He creates what we call today the logo of a brand: Maurin Quina became known mainly thanks to his representation of it: ‘The green devil’, Klaus by ‘the chocolate of the red horse’, Villiod: by ‘The man with the key’… The company Thermogène writes in its adverts after the publication of Cappiello’s poster: ‘Demand the fire-breathing Pierrot’. As for Chocolat Poulain, Cappiello’s little horse still runs around on its packages. There are still today, a 100 years later, many examples where the patterns Cappiello used for his posters are still being used to represent the brand. He was the first to dare try to sell a product without actually representing it on the poster.

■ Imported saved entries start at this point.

Definition decode_callback_field (s : pb_istream_t) (wire_type : Z) (it : pb_field_iter_t) :
    M mem (bool * pb_istream_t) :=
  let* f := slift (cur it) in
  let arg := pData it + offsetof_arg in
  let* decode := load_ptr (pData it) in
  if decode =? NULL then pb_skip_field s wire_type
  else if wire_type =? PB_WT_STRING then
    let* (substream, s) := pb_make_string_substream s in
    match substream with
    | None => sret (false, s)
    | Some substream =>
        let* (ok, substream) := callback_loop callback_fuel decode f arg substream in
        if negb ok then PB_RETURN_IERROR s "callback failed"
        else
          let* (ok, s) := pb_close_string_substream s substream in
          if negb ok then sret (false, s) else sret (true, s)
    end
  else
    let* (ok, size, s) := read_raw_value s wire_type buffer_at 10 in
    if negb ok then sret (false, s)
    else
      let* (ok, _) := decode_cb decode (pb_istream_from_buffer buffer_at size) f arg in
      sret (ok, s).

Definition decode_field (s : pb_istream_t) (wire_type : Z) (it : pb_field_iter_t) : M mem (bool * pb_istream_t) :=
  let* f := slift (cur it) in
  if atype f =? PB_ATYPE_STATIC then decode_static_field s wire_type it
  else if atype f =? PB_ATYPE_POINTER then decode_pointer_field s wire_type it
  else if atype f =? PB_ATYPE_CALLBACK then decode_callback_field s wire_type it
  else PB_RETURN_IERROR s "invalid field type".

Definition default_extension_decoder (s : pb_istream_t) (t : pb_extension_type_t) (extension tag_ wire_type : Z) :
    M mem (bool * pb_istream_t) :=
  if negb (tag (ext_arg t) =? tag_) then sret (true, s)
  else
    let* it := iter_from_extension t extension in
    store_u 1 (extension + offsetof_found) 1 ;;;
    decode_field s wire_type it.
Definition slot_fits (submsg : list pb_field_t -> Z -> bool) (s : slot) : bool :=
  let f := s_field s in
  let n := data_size f in
  field_range f && size_fits s &&
  (if atype f =? PB_ATYPE_POINTER then in_range (s_data s) sizeof_ptr && negb (ltype f =? PB_LTYPE_EXTENSION)
   else
     (atype f =? PB_ATYPE_STATIC) && value_fits f && (n * item_count f <? 2 ^ 32) &&
     in_range (s_data s) (n * item_count f) &&
     (if ltype f =? PB_LTYPE_SUBMESSAGE then
        match ptr f with
        | PTR_SUBMSG fields => forallb (submsg fields) (addresses (item_count f) (s_data s) n)
        | _ => false
        end
      else is_repeated_or_oneof f || default_fits f)).

Definition is_required (s : slot) : bool := htype (s_field s) =? PB_HTYPE_REQUIRED.
Definition required_count (slots : list slot) : Z := zlen (List.filter is_required slots).

(** The check of the required fields is undefined for some numbers of them. *)
Definition countable_required (n : Z) : bool := (n =? 0) || ((n <? 64) && negb (n mod 32 =? 0)).

(** A message without fields has the terminator PB_LAST_FIELD. *)
Definition empty_ok (fields : list pb_field_t) : bool :=
  match fields with
  | f :: _ => (type f =? 0) && (data_size f =? 0)
  | [] => false
  end.

Fixpoint struct_ok (depth : nat) (fields : list pb_field_t) (dest : Z) : bool :=
  match depth with
  | O => false
  | S depth =>
      let slots := layout fields dest in
      terminated fields && (negb (zlen slots =? 0) || empty_ok fields) &&
      countable_required (required_count slots) && forallb (slot_fits (struct_ok depth)) slots
  end.
End Fits.

(** * The index of a required field *)

Lemma required_count_cons s l : required_count (s :: l) = (if is_required s then 1 else 0) + required_count l.
Proof. unfold required_count. cbn [List.filter]. destruct (is_required s); cbn [length]; lia. Qed.

Lemma required_count_nonneg l : 0 <= required_count l.
Proof. unfold required_count. lia. Qed.

Lemma required_count_take i l : required_count (take i l) <= required_count l.
Proof.
  revert i. induction l as [|s l IH]; intros [|i]; cbn [take]; try lia; [apply required_count_nonneg|].
  rewrite !required_count_cons. specialize (IH i). lia.
Qed.
(* ===== verification/PbRound.v ===== *)
(** * nanopb: a message survives encoding and decoding

    The decoder on the bytes of a message ([message] of PbWire.v, which are the bytes
    the encoder writes): it accepts them, and leaves a structure that stands for the
    same message. The fields of the message come in the order of the table; the proof
    follows the loop of pb_decode_noinit slot by slot, with the slots before decoded
    and the slots after still absent. *)

From Stdlib Require Import ZArith Lia.
From stdpp Require Import base list option gmap.
From S2P Require Import Prelude ByteMem Pb PbWire PbEncode PbDecode PbSafe PbValue PbStruct.

#[local] Arguments varint : simpl never.
#[local] Arguments delimited : simpl never.

(** Decides the tests of a constant presence type. *)
Tactic Notation "eval_htypes" :=
  cbn [Z.eqb Pos.eqb PB_HTYPE_REQUIRED PB_HTYPE_OPTIONAL PB_HTYPE_REPEATED PB_HTYPE_ONEOF].
Tactic Notation "eval_htypes" "in" hyp(H) :=
  cbn [Z.eqb Pos.eqb PB_HTYPE_REQUIRED PB_HTYPE_OPTIONAL PB_HTYPE_REPEATED PB_HTYPE_ONEOF] in H.

(** * Concatenated results *)

Lemma rseq_inv a b w : rseq a b = emit w -> exists wa wb, a = emit wa /\ b = emit wb /\ w = wa ++ wb.
Proof.
  destruct a as [[wa|]|]; [|done..]. destruct b as [[wb|]|]; [|done..]. intros [= <-]. by exists wa, wb.
Qed.

Lemma rconcat_inv {A} (g : A -> R) l w : rconcat (map g l) = emit w ->
  exists ws, Forall2 (fun x v => g x = emit v) l ws /\ w = concat ws.
Proof.
  revert w. induction l as [|x l IH]; intros w; cbn [map rconcat fold_right]; [intros [= <-]; by exists []|].
  intros (wa & wb & Ha & Hb & ->)%rseq_inv. destruct (IH wb Hb) as (ws & Hws & ->).
  exists (wa :: ws). split; [by constructor|done].
Qed.

Lemma rconcat_emit {A} (g : A -> R) l ws : Forall2 (fun x v => g x = emit v) l ws -> rconcat (map g l) = emit (concat ws).
Proof.
  induction 1 as [|x v l ws Hx _ IH]; [done|]. cbn [map rconcat fold_right]. unfold rconcat in IH. by rewrite IH, Hx.
Qed.

Lemma length_in_concat (v : bytes) l : In v l -> zlen v <= zlen (concat l).
Proof.
  induction l as [|u l IH]; [done|]. cbn [In concat]. rewrite length_app. intros [->|Hin]; [lia|]. specialize (IH Hin). lia.
Qed.

Lemma rdelim_inv a w : rdelim a = emit w -> exists l, a = emit l /\ w = delimited l /\ zlen l < 2 ^ 63.
Proof. destruct a as [[l|]|]; [|done..]. intros H%emit_delimited_inv. by exists l. Qed.

Lemma rdelim_emit l : zlen l < 2 ^ 63 -> rdelim (emit l) = emit (delimited l).
Proof. apply emit_delimited_small. Qed.

(** * The layouts of a table at two addresses *)

Definition moved (k : Z) (s : slot) : slot := mk_slot (s_field s) (s_data s + k) (s_size s + k) (s_req s).

Lemma next_slot_moved k s f : next_slot (moved k s) f = moved k (next_slot s f).
Proof. unfold next_slot, moved. cbn. destruct (same_union _ _); [done|]. unfold slot_at. cbn. f_equal; lia. Qed.

Lemma slots_from_moved k s fields : slots_from (moved k s) fields = map (moved k) (slots_from s fields).
Proof.
  revert s. induction fields as [|f l IH]; intros s; cbn [slots_from]; [done|]. case_if; [done|].
  by rewrite next_slot_moved, IH.
Qed.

In cities, which are often sad and monotonous, the streets become his galleries. His posters are wonderful stand-alone decorations. Their  fireworks of color bring joy through their chromatic oppositions. They are not only lively, but also dazzling. Cappiello’s genies, his devils, his fairies, his animals prance, dance, play, act, move and draw us into their drunken frenzy.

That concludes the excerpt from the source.